The records.
(** * NLP_pytorch_project: the title-generation feature pipeline and the
      Transformer decoder, embedded in Rocq.

    Two source files are modelled:
    - [Text_Generation/GPT2_TitleGen/data_process.py]  (Module [data_process])
    - [NMT/Transformers_NMT/transformer/decoder.py]    (Module [decoder])

    Python values are embedded shallowly: ints as [Z], lists as [list],
    dicts as stdpp's [gmap], [str] as [string] (UTF-8 bytes), exceptions as
    the error branch of a small monad.  Tensors of ids are nested lists of
    [Z]; tensors of activations are nested lists of [Q]. *)

From Stdlib Require Import ZArith QArith Ascii String Lia.
From stdpp Require Import base option list gmap strings pretty sorting.

Open Scope string_scope.
Open Scope list_scope.
Open Scope Z_scope.

(** ** Python exceptions and the error monad *)

Inductive exn : Type :=
  | AssertionError
  | KeyError (key : string)
  | IndexError
  | TypeError
  | AttributeError (name : string)
  | FileNotFoundError (path : string)
  | DecodeError
  | RuntimeError.

Inductive exc (A : Type) : Type :=
  | Ok (a : A)
  | Err (e : exn).
Arguments Ok {A} a.
Arguments Err {A} e.

Definition exc_bind {A B} (m : exc A) (k : A → exc B) : exc B :=
  match m with
  | Ok a => k a
  | Err e => Err e
  end.

#[global] Instance exc_mret : MRet exc := @Ok.
#[global] Instance exc_mbind : MBind exc := λ A B k m, exc_bind m k.

(** [assert c] *)
Definition py_assert (c : bool) : exc unit :=
  if c then Ok tt else Err AssertionError.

Assignment.
The response should consist of all the entries, set down exactly.

Output for this exercise.
(** * NLP_pytorch_project: the title-generation feature pipeline and the
      Transformer decoder, embedded in Rocq.

    Two source files are modelled:
    - [Text_Generation/GPT2_TitleGen/data_process.py]  (Module [data_process])
    - [NMT/Transformers_NMT/transformer/decoder.py]    (Module [decoder])

    Python values are embedded shallowly: ints as [Z], lists as [list],
    dicts as stdpp's [gmap], [str] as [string] (UTF-8 bytes), exceptions as
    the error branch of a small monad.  Tensors of ids are nested lists of
    [Z]; tensors of activations are nested lists of [Q]. *)

From Stdlib Require Import ZArith QArith Ascii String Lia.
From stdpp Require Import base option list gmap strings pretty sorting.

Open Scope string_scope.
Open Scope list_scope.
Open Scope Z_scope.

(** ** Python exceptions and the error monad *)

Inductive exn : Type :=
  | AssertionError
  | KeyError (key : string)
  | IndexError
  | TypeError
  | AttributeError (name : string)
  | FileNotFoundError (path : string)
  | DecodeError
  | RuntimeError.

Inductive exc (A : Type) : Type :=
  | Ok (a : A)
  | Err (e : exn).
Arguments Ok {A} a.
Arguments Err {A} e.

Definition exc_bind {A B} (m : exc A) (k : A → exc B) : exc B :=
  match m with
  | Ok a => k a
  | Err e => Err e
  end.

#[global] Instance exc_mret : MRet exc := @Ok.
#[global] Instance exc_mbind : MBind exc := λ A B k m, exc_bind m k.

(** [assert c] *)
Definition py_assert (c : bool) : exc unit :=
  if c then Ok tt else Err AssertionError.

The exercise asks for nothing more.